I should clean myself up too. I settle for a wad of Kleenex, a few scraps of which cling to me after I wipe myself off. Along with the question that I can’t stop thinking: If they’re so happy together, why is she lying to him?
PART FOUR
Philadelphia to Fayetteville
CHAPTER SEVEN
Blake
Something in my shoulders relaxes when we see the first sign for Waffle House. You can take the boy out of Georgia, but I’ve been craving an all-day breakfast ever since we hit the Mason-Dixon line.
We’ve already been driving for a few hours. Now that it’s not snowing, Shira let me behind the wheel. She was right: driving Lilac does need a certain touch, one I’m just now learning as I navigate us through traffic on Route 95 just south of DC.
Even as the car behind us has been riding our bumper for the last mile.

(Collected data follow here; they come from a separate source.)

#[global] Instance ceiling_laws : KeeperLaws ceiling.
Proof.
  split; unfold held, may, raised; simpl.
  - by split.
  - intros s L1 L2 L3 [H12 R12] [H23 R23]. split; [by etrans|]. intros b Hb. by rewrite R23, R12.
  - intros s L L' a i [Hl _]. by apply within_lower.
  - apply au_inv.
  - apply au_iter.
  - intros L n a ms Ha. apply (au_view _ _ Ha).
  - apply local_within.
  - intros L n a pc Ha. apply (au_dis _ _ Ha).
  - intros L n a t Ha. apply (au_timers _ _ Ha).
  - intros L n n'. apply idle_auth.
  - intros L n n' Hsh Hit _. by apply shuffled_auth.
  - intros L n cs. apply Update_auth.
  - intros L n. apply Reincarnate_auth.
Qed.

(** ** Processes that start, and nodes elsewhere *)

(** The first incarnation of a new process. *)
Lemma boot_auth app address channel opts e L :
  monotone_clock e →
  wp Reincarnate (λ _ n, self n = address ∧ auth (<[address := millis (times e 1)]> L) n)
    (NewNode app address channel opts e).
Proof.
  intros Hclk. eapply wp_mono; [apply Reincarnate_first|].
  intros _ n (ml & t & c & Hwf & Hv & Ht & Hadr & Hst & Hinc & Hu & Htn). set (L' := <[address := _]> L).
  assert (self n = address) as Hs by (unfold self; by rewrite (up_config _ _ _ _ Hu)). split; [done|].
  assert (under L' c) as Hf.
  { split; [unfold valid_change; rewrite Hst; apply valid_Alive|]. exists (millis (times e 1)). unfold L'.
    rewrite Hadr, Hinc, lookup_insert_eq. done. }
  assert (view n = put ∅ c) as Hview.
  { rewrite (absorbs_puts _ _ _ _ _ _ (up_abs _ _ _ _ Hu)), Hv. done. }
  split.
  - split; apply Hu.
  - unfold iter_ok. rewrite (up_iter _ _ _ _ Hu). simpl. lia.
  - rewrite Hview. apply believes_put; [done|]. apply map_Forall_empty.
  - exists (millis (times e 1)). rewrite Hs, Hview, (up_env _ _ _ _ Hu). unfold L'. rewrite lookup_insert_eq.
    split_and!; [done| |apply millis_mono, Hclk; lia]. exists Alive. unfold put.
    rewrite Hadr, lookup_insert_eq, Hinc, Hst. auto.
  - intros a pc. rewrite (up_changes _ _ _ _ Hu). simpl. unfold record.
    intros [[<- <-]|[_ ?]]%lookup_insert_Some; [done|]. done.
  - intros a tm. rewrite (up_timers _ _ _ _ Hu). simpl. unfold suspects. rewrite Hst. simpl.
    intros [_ ?]%lookup_delete_Some. done.
  - by rewrite (up_env _ _ _ _ Hu).
Qed.
Lemma carries_preparePing t : carries (preparePing t).
Proof.
  intros n Hn _. eapply wp_mono; [apply (carried_kept _ pi_Changes)|by intros x n' [? _]].
  - by apply preparePing_kept.
  - unfold preparePing, IssueAsSender, Checksum, Address. solve_respects.
  - apply links_preparePing.
Qed.
Lemma carries_preparePingRequest t : carries (preparePingRequest t).
Proof.
  intros n Hn _. eapply wp_mono; [apply (carried_kept _ pr_Changes)|by intros x n' [? _]].
  - by apply preparePingRequest_kept.
  - unfold preparePingRequest, IssueAsSender, Checksum, Address. solve_respects.
  - apply links_preparePingRequest.
Qed.
Lemma carries_bump cs : carries (bumpPiggybackCounters cs).
Proof. apply carries_idle. intros n Hn. by apply (bump_idle _ _ Unbounded). Qed.

(** ** The iterator's choice is a member *)
Lemma deref_run q n m n' : deref q n = Some (m, n') → n' = n.
Proof. unfold deref. intros H. by repeat case_match; simplify_eq. Qed.

Lemma advance_listed n p n' : advance n = Some (p, n') → p ∈ list_ (n_memberlist n').
Proof.
  unfold advance. intros H. do 4 apply bind_run in H as (? & ? & _ & H).
  apply bind_run in H as (i & n1 & [= <- <-] & H). unfold MemberAt in H. apply bind_run in H as (ml & n2 & [= <- <-] & H).
  case_bool_decide; [done|]. destruct (_ !! _) as [q|] eqn:Hq; [|done]. injection H as <- <-.
  by eapply list_elem_of_lookup_2.
Qed.

Lemma nextLoop_listed fuel k V n p n' : nextLoop fuel k V n = Some (Some p, n') → p ∈ list_ (n_memberlist n').
Proof.
  revert V n. induction fuel as [|fuel IH]; intros V n; simpl; [done|]. case_bool_decide as Hk; [|done].
  intros H. apply bind_run in H as (q & n1 & Hq%advance_listed & H). apply bind_run in H as (m & n2 & ->%deref_run & H).
  unfold Pingable in H. apply bind_run in H as (b & n3 & Hb & H). apply bind_run in Hb as (l & n4 & [= <- <-] & Hb).
  apply bind_run in Hb as (lm & n5 & ->%deref_run & [= <- <-]).
  destruct (_ && _); [by injection H as <- <-|by eapply IH].
Qed.

(** ** Whole turns *)
Lemma carries_when b (m : SW unit) : carries m → carries (when b m).
Proof. intros Hm. destruct b; [done|apply carries_ret]. Qed.
Lemma carries_sample {A} (s : Env → nat → A) : carries (sample s).
Proof. apply carries_idle. intros n _. apply wp_sample, idle_tick. lia. Qed.
Lemma carries_gets {A} (f : Node → A) : carries (gets f).
Proof. apply carries_idle. intros n _. by apply wp_gets. Qed.
Lemma carries_emit e : carries (emit e).
Proof. apply carries_idle. intros n _. apply wp_emit, idle_emitted. Qed.
Lemma carries_pingSucceeded t cs st : carries (pingSucceeded t cs st).
Proof.
  unfold pingSucceeded. apply carries_bind; [apply carries_bump|intros _]. apply carries_bind; [apply carries_sample|intros ?].
  apply carries_bind; [apply carries_gets|intros ?]. apply carries_emit.
Qed.

Lemma sendPing_carried t n :
  sound n → answers_valid (env n) → wp (sendPing t) (λ r n', carried n n' ∧ Forall valid_change (reply_changes r)) n.
Proof.
  intros Hn Ha. pose proof (carried_refl n Hn) as H0. unfold sendPing. carried_step; [apply carries_preparePing|].
  carried_step; [apply carries_sample|]. apply wp_bind, wp_sample.
  match goal with H : carried n ?k |- wp _ _ (with_tick ?k ?i) =>
    rewrite (cr_env _ _ H); assert (carried n (with_tick k i)) as Hk
      by (eapply carried_trans, idle_carried; [exact H|apply idle_tick; lia|apply H]);
    destruct (pings (env n) (tick k)) as [res| |late] eqn:Hp end.
  - carried_step; [apply carries_pingSucceeded|]. apply wp_ret. split; [done|]. by eapply (proj1 Ha).
  - by apply wp_ret.
  - carried_step; [apply carries_when, carries_pingSucceeded|]. by apply wp_ret.
Qed.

I flip on the turn signal—an apparent rarity in this area where people have been weaving across three lanes of traffic seemingly without a glance at the vehicles around them—and press my foot on the gas pedal, compelling Lilac forward. She’ll only go so fast. No offense to her, but when we get back to Boston, I’m getting Shira another car, one whose steering doesn’t resist lane changes.
Still, I manage to shift us into the right middle lane, letting the Audi behind us speed past. I tap Lilac’s dashboard in thanks. “She’s doing pretty good.”
Next to me, Shira laughs. She’s been switching her attention between studying—her dark hair bent over a textbook—and making occasional conversation.
“Everything okay?” she calls to Paquette in the backseat.
I listen for his grunt of confirmation. Not a long silence followed by an almost strangled, “All good.”